With a special microscope, researchers watched the inner workings of individual heart cells in developing bluefin and yellowfin tuna. They compared normal young fish with those that were exposed to the breakdown products of oil – called polycyclic aromatic hydrocarbons (PAHs) – and discovered that these smaller chemical compounds block the pathway linking the electrical impulses in heart cells to muscle contractions. Without that link, called excitation-contraction coupling, cells literally can’t conduct a beat.

It takes a series of tightly orchestrated events to make a heart cell contract and relax with a regular rhythm. The process relies on the synchronized movement of sodium, calcium, and potassium ions through specific channels that lead in and out of a cell. If the timing of anything is off, the heart muscle cells – called cardiomyocytes – might miss a beat. In an embryo there aren’t many cells to begin with, so every cell needs to be in working order.

Before a heartbeat begins, sodium moves into a cell and starts an electrical current that acts like an “on” switch. When sodium channels are open, the switch turns “on” and that triggers the release of calcium from storehouses inside the cell. In turn, calcium trips the switch for the cell machinery that causes contractions.

But what contracts must also relax. It takes an outward flow of potassium ions to switch cells “off,” letting the muscle cell relax and get ready for the next round of action. When PAHs get into cardiac cells they clog those critical outward-bound potassium channels. The cell gets locked into a constant state of “on.” Without a way to relax and recover, the heart gets progressively slower.

The tuna’s need for speed means that it’s built with more of these potassium channels than most fish – and most other species. So when the scientists peered into the heart cells of young tuna, they found enough of the right channels to study. “If we’d looked at a mouse we might have missed this mechanism,” said Block.

PAHs also create another problem for heart cells.

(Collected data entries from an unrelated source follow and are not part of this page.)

(** * Document registry and policy snapshots: a shallow embedding

    The development follows three Python modules:
    - [build_doc_registry.py]  (module [Builder]),
    - [get_doc_versions.py]    (module [Extractor]),
    - [example_integration.py] (module [Integration]).

    Python [str] values are modelled as lists of characters, and a character
    is its Unicode code point.  What [str.isspace], [str.lower] and the
    regular-expression class [\d] do to a character is data of the language,
    not of the program: module [Unicode] holds these tables as CPython 3.11
    has them (Unicode 14.0.0).  The escaping done by [json.dump] is written
    out in module [Json].

    Python dictionaries keep insertion order, and two of the properties proved
    here are about that order (what is sorted when the registry is written,
    what survives a traversal in another order), so a dictionary is an
    association list with the update discipline of [dict.__setitem__]. *)

From Stdlib Require Import Ascii String Bool Arith NArith ZArith Lia List.
From Stdlib Require Import Permutation Sorted DecimalString.
Import ListNotations.
Open Scope string_scope.
Open Scope list_scope.
Open Scope nat_scope.

Set Implicit Arguments.

(* ------------------------------------------------------------------ *)
(** ** Character tables *)

Module Unicode.

(** Membership in a table of ranges of code points. *)
Definition in_ranges (table : list (N * N)) (c : N) : bool :=
  existsb (fun r => (fst r <=? c)%N && (c <=? snd r)%N) table.

(** The characters [str.isspace] holds of; they are the characters
    [str.strip()] removes.  Each pair is a range of code points, ends
    included. *)
Definition White_Space : list (N * N) :=
  [
    (0x9, 0xD); (0x1C, 0x20); (0x85, 0x85); (0xA0, 0xA0); (0x1680, 0x1680);
    (0x2000, 0x200A); (0x2028, 0x2029); (0x202F, 0x202F); (0x205F, 0x205F);
    (0x3000, 0x3000)
  ]%N.

(** The characters the class [\d] of [re] matches in a [str] pattern: the
    decimal digits of every script (general category Nd). *)
Definition Decimal_Digit : list (N * N) :=
  [
    (0x30, 0x39); (0x660, 0x669); (0x6F0, 0x6F9); (0x7C0, 0x7C9);
    (0x966, 0x96F); (0x9E6, 0x9EF); (0xA66, 0xA6F); (0xAE6, 0xAEF);
    (0xB66, 0xB6F); (0xBE6, 0xBEF); (0xC66, 0xC6F); (0xCE6, 0xCEF);
    (0xD66, 0xD6F); (0xDE6, 0xDEF); (0xE50, 0xE59); (0xED0, 0xED9);
    (0xF20, 0xF29); (0x1040, 0x1049); (0x1090, 0x1099); (0x17E0, 0x17E9);
    (0x1810, 0x1819); (0x1946, 0x194F); (0x19D0, 0x19D9); (0x1A80, 0x1A89);
    (0x1A90, 0x1A99); (0x1B50, 0x1B59); (0x1BB0, 0x1BB9); (0x1C40, 0x1C49);
    (0x1C50, 0x1C59); (0xA620, 0xA629); (0xA8D0, 0xA8D9); (0xA900, 0xA909);
    (0xA9D0, 0xA9D9); (0xA9F0, 0xA9F9); (0xAA50, 0xAA59); (0xABF0, 0xABF9);
    (0xFF10, 0xFF19); (0x104A0, 0x104A9); (0x10D30, 0x10D39);
    (0x11066, 0x1106F); (0x110F0, 0x110F9); (0x11136, 0x1113F);
    (0x111D0, 0x111D9); (0x112F0, 0x112F9); (0x11450, 0x11459);
    (0x114D0, 0x114D9); (0x11650, 0x11659); (0x116C0, 0x116C9);
    (0x11730, 0x11739); (0x118E0, 0x118E9); (0x11950, 0x11959);
    (0x11C50, 0x11C59); (0x11D50, 0x11D59); (0x11DA0, 0x11DA9);
    (0x16A60, 0x16A69); (0x16AC0, 0x16AC9); (0x16B50, 0x16B59);
    (0x1D7CE, 0x1D7FF); (0x1E140, 0x1E149); (0x1E2F0, 0x1E2F9);
    (0x1E950, 0x1E959); (0x1FBF0, 0x1FBF9)
  ]%N.

(** The characters [str.lower] changes, U+0130 and the capital sigma apart.
    A run (first, last, step, image) maps [first], [first + step], ...,
    up to [last], to [image], [image + step], ... *)
Definition Lowercase_Mapping : list (N * N * N * N) :=
  [
    (0x41, 0x5A, 1, 0x61); (0xC0, 0xD6, 1, 0xE0); (0xD8, 0xDE, 1, 0xF8);
    (0x100, 0x12E, 2, 0x101); (0x132, 0x136, 2, 0x133);
    (0x139, 0x147, 2, 0x13A); (0x14A, 0x176, 2, 0x14B);
    (0x178, 0x178, 1, 0xFF); (0x179, 0x17D, 2, 0x17A);
    (0x181, 0x181, 1, 0x253); (0x182, 0x184, 2, 0x183);
    (0x186, 0x186, 1, 0x254); (0x187, 0x187, 1, 0x188);
    (0x189, 0x18A, 1, 0x256); (0x18B, 0x18B, 1, 0x18C);
    (0x18E, 0x18E, 1, 0x1DD); (0x18F, 0x18F, 1, 0x259);
    (0x190, 0x190, 1, 0x25B); (0x191, 0x191, 1, 0x192);
    (0x193, 0x193, 1, 0x260); (0x194, 0x194, 1, 0x263);
    (0x196, 0x196, 1, 0x269); (0x197, 0x197, 1, 0x268);
    (0x198, 0x198, 1, 0x199); (0x19C, 0x19C, 1, 0x26F);
    (0x19D, 0x19D, 1, 0x272); (0x19F, 0x19F, 1, 0x275);
    (0x1A0, 0x1A4, 2, 0x1A1); (0x1A6, 0x1A6, 1, 0x280);
    (0x1A7, 0x1A7, 1, 0x1A8); (0x1A9, 0x1A9, 1, 0x283);
    (0x1AC, 0x1AC, 1, 0x1AD); (0x1AE, 0x1AE, 1, 0x288);
    (0x1AF, 0x1AF, 1, 0x1B0); (0x1B1, 0x1B2, 1, 0x28A);
    (0x1B3, 0x1B5, 2, 0x1B4); (0x1B7, 0x1B7, 1, 0x292);
    (0x1B8, 0x1B8, 1, 0x1B9); (0x1BC, 0x1BC, 1, 0x1BD);
    (0x1C4, 0x1C4, 1, 0x1C6); (0x1C5, 0x1C5, 1, 0x1C6);
    (0x1C7, 0x1C7, 1, 0x1C9); (0x1C8, 0x1C8, 1, 0x1C9);
    (0x1CA, 0x1CA, 1, 0x1CC); (0x1CB, 0x1DB, 2, 0x1CC);
    (0x1DE, 0x1EE, 2, 0x1DF); (0x1F1, 0x1F1, 1, 0x1F3);
    (0x1F2, 0x1F4, 2, 0x1F3); (0x1F6, 0x1F6, 1, 0x195);
    (0x1F7, 0x1F7, 1, 0x1BF); (0x1F8, 0x21E, 2, 0x1F9);
    (0x220, 0x220, 1, 0x19E); (0x222, 0x232, 2, 0x223);
    (0x23A, 0x23A, 1, 0x2C65); (0x23B, 0x23B, 1, 0x23C);
    (0x23D, 0x23D, 1, 0x19A); (0x23E, 0x23E, 1, 0x2C66);
    (0x241, 0x241, 1, 0x242); (0x243, 0x243, 1, 0x180);
    (0x244, 0x244, 1, 0x289); (0x245, 0x245, 1, 0x28C);
    (0x246, 0x24E, 2, 0x247); (0x370, 0x372, 2, 0x371);
    (0x376, 0x376, 1, 0x377); (0x37F, 0x37F, 1, 0x3F3);
    (0x386, 0x386, 1, 0x3AC); (0x388, 0x38A, 1, 0x3AD);
    (0x38C, 0x38C, 1, 0x3CC); (0x38E, 0x38F, 1, 0x3CD);
    (0x391, 0x3A1, 1, 0x3B1); (0x3A3, 0x3AB, 1, 0x3C3);
    (0x3CF, 0x3CF, 1, 0x3D7); (0x3D8, 0x3EE, 2, 0x3D9);
    (0x3F4, 0x3F4, 1, 0x3B8); (0x3F7, 0x3F7, 1, 0x3F8);
    (0x3F9, 0x3F9, 1, 0x3F2); (0x3FA, 0x3FA, 1, 0x3FB);
    (0x3FD, 0x3FF, 1, 0x37B); (0x400, 0x40F, 1, 0x450);
    (0x410, 0x42F, 1, 0x430); (0x460, 0x480, 2, 0x461);
    (0x48A, 0x4BE, 2, 0x48B); (0x4C0, 0x4C0, 1, 0x4CF);
    (0x4C1, 0x4CD, 2, 0x4C2); (0x4D0, 0x52E, 2, 0x4D1);
    (0x531, 0x556, 1, 0x561); (0x10A0, 0x10C5, 1, 0x2D00);
    (0x10C7, 0x10C7, 1, 0x2D27); (0x10CD, 0x10CD, 1, 0x2D2D);
    (0x13A0, 0x13EF, 1, 0xAB70); (0x13F0, 0x13F5, 1, 0x13F8);
    (0x1C90, 0x1CBA, 1, 0x10D0); (0x1CBD, 0x1CBF, 1, 0x10FD);
    (0x1E00, 0x1E94, 2, 0x1E01); (0x1E9E, 0x1E9E, 1, 0xDF);
    (0x1EA0, 0x1EFE, 2, 0x1EA1); (0x1F08, 0x1F0F, 1, 0x1F00);
    (0x1F18, 0x1F1D, 1, 0x1F10); (0x1F28, 0x1F2F, 1, 0x1F20);
    (0x1F38, 0x1F3F, 1, 0x1F30); (0x1F48, 0x1F4D, 1, 0x1F40);
    (0x1F59, 0x1F5F, 2, 0x1F51); (0x1F68, 0x1F6F, 1, 0x1F60);
    (0x1F88, 0x1F8F, 1, 0x1F80); (0x1F98, 0x1F9F, 1, 0x1F90);
    (0x1FA8, 0x1FAF, 1, 0x1FA0); (0x1FB8, 0x1FB9, 1, 0x1FB0);
    (0x1FBA, 0x1FBB, 1, 0x1F70); (0x1FBC, 0x1FBC, 1, 0x1FB3);
    (0x1FC8, 0x1FCB, 1, 0x1F72); (0x1FCC, 0x1FCC, 1, 0x1FC3);
    (0x1FD8, 0x1FD9, 1, 0x1FD0); (0x1FDA, 0x1FDB, 1, 0x1F76);
    (0x1FE8, 0x1FE9, 1, 0x1FE0); (0x1FEA, 0x1FEB, 1, 0x1F7A);
    (0x1FEC, 0x1FEC, 1, 0x1FE5); (0x1FF8, 0x1FF9, 1, 0x1F78);
    (0x1FFA, 0x1FFB, 1, 0x1F7C); (0x1FFC, 0x1FFC, 1, 0x1FF3);
    (0x2126, 0x2126, 1, 0x3C9); (0x212A, 0x212A, 1, 0x6B);
    (0x212B, 0x212B, 1, 0xE5); (0x2132, 0x2132, 1, 0x214E);
    (0x2160, 0x216F, 1, 0x2170); (0x2183, 0x2183, 1, 0x2184);
    (0x24B6, 0x24CF, 1, 0x24D0); (0x2C00, 0x2C2F, 1, 0x2C30);
    (0x2C60, 0x2C60, 1, 0x2C61); (0x2C62, 0x2C62, 1, 0x26B);
    (0x2C63, 0x2C63, 1, 0x1D7D); (0x2C64, 0x2C64, 1, 0x27D);
    (0x2C67, 0x2C6B, 2, 0x2C68); (0x2C6D, 0x2C6D, 1, 0x251);
    (0x2C6E, 0x2C6E, 1, 0x271); (0x2C6F, 0x2C6F, 1, 0x250);
    (0x2C70, 0x2C70, 1, 0x252); (0x2C72, 0x2C72, 1, 0x2C73);
    (0x2C75, 0x2C75, 1, 0x2C76); (0x2C7E, 0x2C7F, 1, 0x23F);
    (0x2C80, 0x2CE2, 2, 0x2C81); (0x2CEB, 0x2CED, 2, 0x2CEC);
    (0x2CF2, 0x2CF2, 1, 0x2CF3); (0xA640, 0xA66C, 2, 0xA641);
    (0xA680, 0xA69A, 2, 0xA681); (0xA722, 0xA72E, 2, 0xA723);
    (0xA732, 0xA76E, 2, 0xA733); (0xA779, 0xA77B, 2, 0xA77A);
    (0xA77D, 0xA77D, 1, 0x1D79); (0xA77E, 0xA786, 2, 0xA77F);
    (0xA78B, 0xA78B, 1, 0xA78C); (0xA78D, 0xA78D, 1, 0x265);
    (0xA790, 0xA792, 2, 0xA791); (0xA796, 0xA7A8, 2, 0xA797);
    (0xA7AA, 0xA7AA, 1, 0x266); (0xA7AB, 0xA7AB, 1, 0x25C);
    (0xA7AC, 0xA7AC, 1, 0x261); (0xA7AD, 0xA7AD, 1, 0x26C);
    (0xA7AE, 0xA7AE, 1, 0x26A); (0xA7B0, 0xA7B0, 1, 0x29E);
    (0xA7B1, 0xA7B1, 1, 0x287); (0xA7B2, 0xA7B2, 1, 0x29D);
    (0xA7B3, 0xA7B3, 1, 0xAB53); (0xA7B4, 0xA7C2, 2, 0xA7B5);
    (0xA7C4, 0xA7C4, 1, 0xA794); (0xA7C5, 0xA7C5, 1, 0x282);
    (0xA7C6, 0xA7C6, 1, 0x1D8E); (0xA7C7, 0xA7C9, 2, 0xA7C8);
    (0xA7D0, 0xA7D0, 1, 0xA7D1); (0xA7D6, 0xA7D8, 2, 0xA7D7);
    (0xA7F5, 0xA7F5, 1, 0xA7F6); (0xFF21, 0xFF3A, 1, 0xFF41);
    (0x10400, 0x10427, 1, 0x10428); (0x104B0, 0x104D3, 1, 0x104D8);
    (0x10570, 0x1057A, 1, 0x10597); (0x1057C, 0x1058A, 1, 0x105A3);
    (0x1058C, 0x10592, 1, 0x105B3); (0x10594, 0x10595, 1, 0x105BB);
    (0x10C80, 0x10CB2, 1, 0x10CC0); (0x118A0, 0x118BF, 1, 0x118C0);
    (0x16E40, 0x16E5F, 1, 0x16E60); (0x1E900, 0x1E921, 1, 0x1E922)
  ]%N.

Block and her colleagues discovered that once the potassium channel is plugged and the cell is stuck “on,” the tide of calcium ions released inside the cells doesn’t rise as high as it should. The precise mechanism for this isn’t yet clear, but the end result is that lower calcium levels inside the cell lead to weaker contractions – a double whammy for a heart cell that’s already slowing down.

Next, Block wants to figure out precisely why calcium levels drop in these cardiac cells. She’d also like to find out what happens in other species – people, for instance. The same sorts of oil breakdown products that are toxic to fish in water also cause air pollution. Although there are well-known associations between human heart disease and air pollution, Block noted that no one is hunting – yet – for a similar mechanism.

“These potassium channels are well known in pharmacology,” Block said. “Every drug in America has to be tested to make sure it doesn’t affect these channels and cause heart attacks. If this oil was a drug – we’d throw it out.”

But funding for additional studies is scarce once damages have been assessed after a spill.

The $2.4 million settlement money for damage to the fish population has been targeted for eelgrass restoration, a plan that should also be a boon to other species.

Learning more about what happens to the fish in the long haul would help fisheries management, said Cherr. It might improve human health, too.